> [Information shown]
============================================================

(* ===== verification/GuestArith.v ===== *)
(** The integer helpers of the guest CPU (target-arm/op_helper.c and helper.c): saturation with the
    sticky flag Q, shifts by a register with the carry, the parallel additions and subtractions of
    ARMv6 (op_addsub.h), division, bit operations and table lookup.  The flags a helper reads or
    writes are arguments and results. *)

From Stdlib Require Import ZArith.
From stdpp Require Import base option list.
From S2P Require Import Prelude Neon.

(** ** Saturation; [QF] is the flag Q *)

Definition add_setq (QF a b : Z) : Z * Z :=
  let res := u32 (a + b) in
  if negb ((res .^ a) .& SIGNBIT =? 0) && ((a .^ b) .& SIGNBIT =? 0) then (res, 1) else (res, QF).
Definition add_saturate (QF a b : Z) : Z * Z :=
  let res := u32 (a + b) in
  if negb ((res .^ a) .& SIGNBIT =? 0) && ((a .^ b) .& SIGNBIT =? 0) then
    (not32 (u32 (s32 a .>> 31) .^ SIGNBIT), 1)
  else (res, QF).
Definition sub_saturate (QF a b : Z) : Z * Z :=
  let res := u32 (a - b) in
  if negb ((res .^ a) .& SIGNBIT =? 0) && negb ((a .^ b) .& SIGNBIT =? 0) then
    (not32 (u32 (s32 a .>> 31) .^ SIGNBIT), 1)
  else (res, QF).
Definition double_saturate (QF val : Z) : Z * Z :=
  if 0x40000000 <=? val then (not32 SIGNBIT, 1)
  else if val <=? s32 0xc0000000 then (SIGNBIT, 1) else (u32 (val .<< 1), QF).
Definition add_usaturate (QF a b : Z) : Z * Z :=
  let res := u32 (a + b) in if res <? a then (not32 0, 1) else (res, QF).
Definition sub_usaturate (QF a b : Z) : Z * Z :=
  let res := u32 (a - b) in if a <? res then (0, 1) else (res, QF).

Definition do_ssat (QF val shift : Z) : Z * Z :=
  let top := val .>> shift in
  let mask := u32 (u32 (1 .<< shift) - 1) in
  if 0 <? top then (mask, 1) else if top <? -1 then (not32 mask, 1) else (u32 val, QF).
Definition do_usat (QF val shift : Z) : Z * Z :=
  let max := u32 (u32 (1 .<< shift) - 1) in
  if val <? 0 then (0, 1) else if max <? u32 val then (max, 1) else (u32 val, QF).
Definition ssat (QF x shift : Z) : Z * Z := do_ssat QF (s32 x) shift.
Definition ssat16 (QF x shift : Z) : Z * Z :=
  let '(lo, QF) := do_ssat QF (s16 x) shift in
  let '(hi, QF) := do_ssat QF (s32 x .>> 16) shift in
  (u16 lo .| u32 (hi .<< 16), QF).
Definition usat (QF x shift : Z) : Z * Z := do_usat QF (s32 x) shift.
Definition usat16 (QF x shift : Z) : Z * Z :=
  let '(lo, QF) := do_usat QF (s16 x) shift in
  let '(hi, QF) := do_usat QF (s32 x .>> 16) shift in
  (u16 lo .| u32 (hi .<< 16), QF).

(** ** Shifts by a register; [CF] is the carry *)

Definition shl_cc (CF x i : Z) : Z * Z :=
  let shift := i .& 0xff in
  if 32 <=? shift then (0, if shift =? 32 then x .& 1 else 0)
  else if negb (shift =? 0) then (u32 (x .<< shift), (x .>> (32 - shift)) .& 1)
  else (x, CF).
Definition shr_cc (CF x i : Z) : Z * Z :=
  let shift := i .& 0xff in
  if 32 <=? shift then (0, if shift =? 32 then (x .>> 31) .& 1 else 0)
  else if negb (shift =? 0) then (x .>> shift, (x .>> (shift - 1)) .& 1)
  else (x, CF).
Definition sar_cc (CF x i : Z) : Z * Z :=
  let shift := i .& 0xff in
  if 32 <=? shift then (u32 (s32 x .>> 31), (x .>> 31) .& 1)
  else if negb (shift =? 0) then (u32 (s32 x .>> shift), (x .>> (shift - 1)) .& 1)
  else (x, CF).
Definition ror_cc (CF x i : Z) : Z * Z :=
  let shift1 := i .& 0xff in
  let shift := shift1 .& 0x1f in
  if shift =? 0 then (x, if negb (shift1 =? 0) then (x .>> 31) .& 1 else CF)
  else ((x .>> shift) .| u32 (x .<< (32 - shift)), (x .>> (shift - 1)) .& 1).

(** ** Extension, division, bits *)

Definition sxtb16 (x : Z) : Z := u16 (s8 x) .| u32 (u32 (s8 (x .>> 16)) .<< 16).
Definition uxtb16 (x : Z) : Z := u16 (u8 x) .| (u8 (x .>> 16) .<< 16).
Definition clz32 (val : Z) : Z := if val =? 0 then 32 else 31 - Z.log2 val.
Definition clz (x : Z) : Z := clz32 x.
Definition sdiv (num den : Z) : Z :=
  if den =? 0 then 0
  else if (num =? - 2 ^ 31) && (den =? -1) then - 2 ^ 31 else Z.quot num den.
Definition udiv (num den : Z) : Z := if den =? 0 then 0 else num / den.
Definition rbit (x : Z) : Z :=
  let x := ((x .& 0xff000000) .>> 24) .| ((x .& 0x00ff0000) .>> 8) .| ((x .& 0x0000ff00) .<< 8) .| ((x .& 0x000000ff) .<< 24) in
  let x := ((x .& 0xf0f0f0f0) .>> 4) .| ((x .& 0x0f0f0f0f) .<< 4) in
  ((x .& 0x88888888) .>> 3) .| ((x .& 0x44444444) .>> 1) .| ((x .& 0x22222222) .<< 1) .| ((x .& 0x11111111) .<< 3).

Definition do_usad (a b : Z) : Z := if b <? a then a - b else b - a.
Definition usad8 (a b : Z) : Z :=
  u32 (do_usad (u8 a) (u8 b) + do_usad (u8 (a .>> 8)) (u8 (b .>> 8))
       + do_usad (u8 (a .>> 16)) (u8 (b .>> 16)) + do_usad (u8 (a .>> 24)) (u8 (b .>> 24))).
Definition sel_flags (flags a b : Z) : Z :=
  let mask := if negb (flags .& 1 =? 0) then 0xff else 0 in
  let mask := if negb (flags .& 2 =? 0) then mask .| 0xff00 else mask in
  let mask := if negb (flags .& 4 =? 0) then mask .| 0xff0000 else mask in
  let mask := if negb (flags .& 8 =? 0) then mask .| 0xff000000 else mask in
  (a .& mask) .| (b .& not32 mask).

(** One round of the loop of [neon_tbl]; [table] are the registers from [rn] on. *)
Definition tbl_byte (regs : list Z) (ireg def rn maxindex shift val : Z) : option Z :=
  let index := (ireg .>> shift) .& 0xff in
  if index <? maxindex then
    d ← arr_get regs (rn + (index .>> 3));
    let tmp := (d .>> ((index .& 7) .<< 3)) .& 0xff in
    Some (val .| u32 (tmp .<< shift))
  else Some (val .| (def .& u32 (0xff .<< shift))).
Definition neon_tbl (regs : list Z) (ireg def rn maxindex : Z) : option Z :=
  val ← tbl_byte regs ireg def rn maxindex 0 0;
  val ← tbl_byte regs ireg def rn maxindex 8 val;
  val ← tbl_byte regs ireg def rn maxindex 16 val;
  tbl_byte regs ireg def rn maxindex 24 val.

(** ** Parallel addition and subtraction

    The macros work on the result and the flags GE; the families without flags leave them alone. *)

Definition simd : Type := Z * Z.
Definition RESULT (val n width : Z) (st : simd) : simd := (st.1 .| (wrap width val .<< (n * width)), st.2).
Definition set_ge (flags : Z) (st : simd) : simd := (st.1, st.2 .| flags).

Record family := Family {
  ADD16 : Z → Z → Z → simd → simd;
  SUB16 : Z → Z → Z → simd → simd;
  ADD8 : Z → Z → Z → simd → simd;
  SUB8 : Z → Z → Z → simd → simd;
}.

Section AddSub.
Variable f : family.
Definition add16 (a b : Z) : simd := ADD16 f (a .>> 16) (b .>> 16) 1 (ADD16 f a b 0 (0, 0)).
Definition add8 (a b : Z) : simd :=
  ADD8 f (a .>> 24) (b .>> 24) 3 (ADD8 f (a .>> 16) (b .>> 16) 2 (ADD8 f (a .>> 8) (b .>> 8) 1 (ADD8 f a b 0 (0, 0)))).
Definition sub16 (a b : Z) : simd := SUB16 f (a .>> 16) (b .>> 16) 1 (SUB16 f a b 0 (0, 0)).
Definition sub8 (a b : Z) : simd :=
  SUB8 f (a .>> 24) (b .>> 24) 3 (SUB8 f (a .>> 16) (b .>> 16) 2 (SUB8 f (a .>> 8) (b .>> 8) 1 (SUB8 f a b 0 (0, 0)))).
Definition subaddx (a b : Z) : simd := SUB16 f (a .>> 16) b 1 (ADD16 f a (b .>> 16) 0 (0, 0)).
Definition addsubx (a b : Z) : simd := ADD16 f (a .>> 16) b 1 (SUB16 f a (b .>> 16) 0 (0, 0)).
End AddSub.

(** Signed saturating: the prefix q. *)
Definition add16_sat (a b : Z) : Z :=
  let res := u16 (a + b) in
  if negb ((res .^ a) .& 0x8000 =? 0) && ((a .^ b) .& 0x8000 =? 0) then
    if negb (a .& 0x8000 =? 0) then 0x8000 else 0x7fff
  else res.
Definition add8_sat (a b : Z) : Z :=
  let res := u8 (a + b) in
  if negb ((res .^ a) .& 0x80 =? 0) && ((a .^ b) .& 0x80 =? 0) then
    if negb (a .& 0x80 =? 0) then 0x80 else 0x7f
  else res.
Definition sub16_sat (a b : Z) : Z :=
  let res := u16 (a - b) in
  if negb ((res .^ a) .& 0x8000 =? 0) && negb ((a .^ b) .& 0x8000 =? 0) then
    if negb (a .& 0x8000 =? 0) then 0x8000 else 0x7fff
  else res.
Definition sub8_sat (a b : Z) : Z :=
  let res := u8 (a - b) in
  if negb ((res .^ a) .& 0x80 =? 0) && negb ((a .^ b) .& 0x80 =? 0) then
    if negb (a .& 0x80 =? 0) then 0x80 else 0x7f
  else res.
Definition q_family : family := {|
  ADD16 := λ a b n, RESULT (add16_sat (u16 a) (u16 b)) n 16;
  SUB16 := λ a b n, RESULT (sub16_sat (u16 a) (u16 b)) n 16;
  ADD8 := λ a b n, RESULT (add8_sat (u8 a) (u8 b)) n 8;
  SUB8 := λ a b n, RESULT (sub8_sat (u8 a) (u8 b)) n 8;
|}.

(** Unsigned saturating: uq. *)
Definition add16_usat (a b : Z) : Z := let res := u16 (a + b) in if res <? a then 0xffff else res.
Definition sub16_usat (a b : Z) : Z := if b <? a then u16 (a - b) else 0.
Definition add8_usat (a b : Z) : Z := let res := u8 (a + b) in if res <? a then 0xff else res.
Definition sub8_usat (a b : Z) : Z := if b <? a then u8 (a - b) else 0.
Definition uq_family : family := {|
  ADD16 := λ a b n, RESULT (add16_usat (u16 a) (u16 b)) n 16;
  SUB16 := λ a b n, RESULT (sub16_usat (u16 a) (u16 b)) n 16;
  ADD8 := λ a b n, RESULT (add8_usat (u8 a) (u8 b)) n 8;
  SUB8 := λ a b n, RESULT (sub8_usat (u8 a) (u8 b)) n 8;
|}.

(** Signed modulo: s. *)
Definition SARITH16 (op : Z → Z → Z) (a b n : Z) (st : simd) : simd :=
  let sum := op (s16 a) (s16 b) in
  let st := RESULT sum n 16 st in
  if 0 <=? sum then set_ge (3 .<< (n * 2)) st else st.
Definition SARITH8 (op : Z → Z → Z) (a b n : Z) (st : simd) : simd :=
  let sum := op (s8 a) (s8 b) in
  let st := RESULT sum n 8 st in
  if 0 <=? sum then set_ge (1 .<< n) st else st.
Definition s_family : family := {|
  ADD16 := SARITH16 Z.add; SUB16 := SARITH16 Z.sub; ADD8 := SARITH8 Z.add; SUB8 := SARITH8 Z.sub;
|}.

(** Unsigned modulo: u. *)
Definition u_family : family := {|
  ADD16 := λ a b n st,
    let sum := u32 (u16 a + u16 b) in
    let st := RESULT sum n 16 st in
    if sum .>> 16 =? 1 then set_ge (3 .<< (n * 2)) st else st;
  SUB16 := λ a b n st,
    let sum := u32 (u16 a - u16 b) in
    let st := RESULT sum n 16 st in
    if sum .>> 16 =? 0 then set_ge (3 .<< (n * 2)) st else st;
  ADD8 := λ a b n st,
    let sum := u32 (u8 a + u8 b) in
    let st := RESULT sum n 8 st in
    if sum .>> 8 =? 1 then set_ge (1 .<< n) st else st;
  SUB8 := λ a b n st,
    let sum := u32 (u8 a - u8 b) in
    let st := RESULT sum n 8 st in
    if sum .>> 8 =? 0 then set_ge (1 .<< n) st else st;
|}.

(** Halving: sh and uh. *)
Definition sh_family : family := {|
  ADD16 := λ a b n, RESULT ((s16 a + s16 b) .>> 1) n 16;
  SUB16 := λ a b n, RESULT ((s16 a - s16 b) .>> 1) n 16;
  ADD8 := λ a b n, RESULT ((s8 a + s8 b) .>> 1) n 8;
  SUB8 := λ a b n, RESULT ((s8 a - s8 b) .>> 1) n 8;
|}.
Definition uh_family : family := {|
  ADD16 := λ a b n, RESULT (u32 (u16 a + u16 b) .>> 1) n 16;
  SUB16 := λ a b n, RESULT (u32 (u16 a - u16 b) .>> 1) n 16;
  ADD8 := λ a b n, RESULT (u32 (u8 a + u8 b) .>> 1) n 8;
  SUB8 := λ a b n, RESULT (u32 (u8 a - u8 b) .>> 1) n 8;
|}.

============================================================

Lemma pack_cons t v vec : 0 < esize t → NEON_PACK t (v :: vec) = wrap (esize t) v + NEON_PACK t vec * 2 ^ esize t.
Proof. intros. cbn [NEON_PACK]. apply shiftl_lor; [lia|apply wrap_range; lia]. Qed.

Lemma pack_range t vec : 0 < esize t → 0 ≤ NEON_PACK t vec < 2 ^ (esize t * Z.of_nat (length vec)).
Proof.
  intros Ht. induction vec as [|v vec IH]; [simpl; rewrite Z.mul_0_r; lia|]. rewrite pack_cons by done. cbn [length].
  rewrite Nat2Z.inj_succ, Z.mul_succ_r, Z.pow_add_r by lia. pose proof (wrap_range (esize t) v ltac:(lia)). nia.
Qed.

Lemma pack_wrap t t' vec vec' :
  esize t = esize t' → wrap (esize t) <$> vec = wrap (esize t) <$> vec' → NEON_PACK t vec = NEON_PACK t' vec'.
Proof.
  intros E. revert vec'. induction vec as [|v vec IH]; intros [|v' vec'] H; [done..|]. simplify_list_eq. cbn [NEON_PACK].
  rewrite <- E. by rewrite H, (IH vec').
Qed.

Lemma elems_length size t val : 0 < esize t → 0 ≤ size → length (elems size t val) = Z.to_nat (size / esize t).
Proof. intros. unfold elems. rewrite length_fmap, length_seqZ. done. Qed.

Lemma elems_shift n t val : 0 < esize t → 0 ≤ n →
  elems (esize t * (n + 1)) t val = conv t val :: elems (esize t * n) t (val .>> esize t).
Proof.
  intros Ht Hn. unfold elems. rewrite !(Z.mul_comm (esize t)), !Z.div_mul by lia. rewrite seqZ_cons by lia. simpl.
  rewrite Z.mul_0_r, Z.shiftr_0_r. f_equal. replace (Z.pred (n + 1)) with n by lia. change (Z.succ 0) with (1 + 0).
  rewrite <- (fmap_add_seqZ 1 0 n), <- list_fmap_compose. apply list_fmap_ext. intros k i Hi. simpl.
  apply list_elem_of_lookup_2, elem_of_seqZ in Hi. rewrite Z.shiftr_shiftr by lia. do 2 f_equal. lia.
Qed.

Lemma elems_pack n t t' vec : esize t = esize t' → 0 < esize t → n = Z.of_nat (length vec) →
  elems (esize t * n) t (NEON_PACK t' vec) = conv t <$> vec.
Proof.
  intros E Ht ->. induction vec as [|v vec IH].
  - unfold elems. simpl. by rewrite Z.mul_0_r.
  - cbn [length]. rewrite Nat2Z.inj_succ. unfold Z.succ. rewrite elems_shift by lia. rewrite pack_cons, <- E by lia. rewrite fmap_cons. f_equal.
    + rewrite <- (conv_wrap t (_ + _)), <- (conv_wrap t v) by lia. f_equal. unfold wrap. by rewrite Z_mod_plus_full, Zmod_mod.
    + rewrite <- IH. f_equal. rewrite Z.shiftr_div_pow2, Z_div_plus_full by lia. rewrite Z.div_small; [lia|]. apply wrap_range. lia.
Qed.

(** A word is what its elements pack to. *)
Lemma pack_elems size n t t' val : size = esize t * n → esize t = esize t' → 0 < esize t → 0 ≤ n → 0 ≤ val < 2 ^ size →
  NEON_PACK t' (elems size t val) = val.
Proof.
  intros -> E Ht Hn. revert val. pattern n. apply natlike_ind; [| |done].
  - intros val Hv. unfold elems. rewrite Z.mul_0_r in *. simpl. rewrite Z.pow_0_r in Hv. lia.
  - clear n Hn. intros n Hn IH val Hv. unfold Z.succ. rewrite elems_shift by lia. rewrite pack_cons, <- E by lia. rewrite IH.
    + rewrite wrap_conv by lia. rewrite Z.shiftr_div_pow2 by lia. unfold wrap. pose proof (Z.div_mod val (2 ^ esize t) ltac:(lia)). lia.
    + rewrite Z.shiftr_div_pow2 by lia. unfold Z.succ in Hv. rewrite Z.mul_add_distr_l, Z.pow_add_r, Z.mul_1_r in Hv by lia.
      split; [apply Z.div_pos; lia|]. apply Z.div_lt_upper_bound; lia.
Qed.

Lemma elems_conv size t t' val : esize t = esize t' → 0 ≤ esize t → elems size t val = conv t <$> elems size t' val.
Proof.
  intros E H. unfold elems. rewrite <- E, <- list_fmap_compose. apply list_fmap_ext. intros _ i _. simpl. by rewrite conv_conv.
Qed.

============================================================

> [What is expected]
In the records above, find each line with the word "done" and copy it.

> [Task output]
  intros Ht. induction vec as [|v vec IH]; [simpl; rewrite Z.mul_0_r; lia|]. rewrite pack_cons by done. cbn [length].
  intros E. revert vec'. induction vec as [|v vec IH]; intros [|v' vec'] H; [done..|]. simplify_list_eq. cbn [NEON_PACK].
Proof. intros. unfold elems. rewrite length_fmap, length_seqZ. done. Qed.
  intros -> E Ht Hn. revert val. pattern n. apply natlike_ind; [| |done].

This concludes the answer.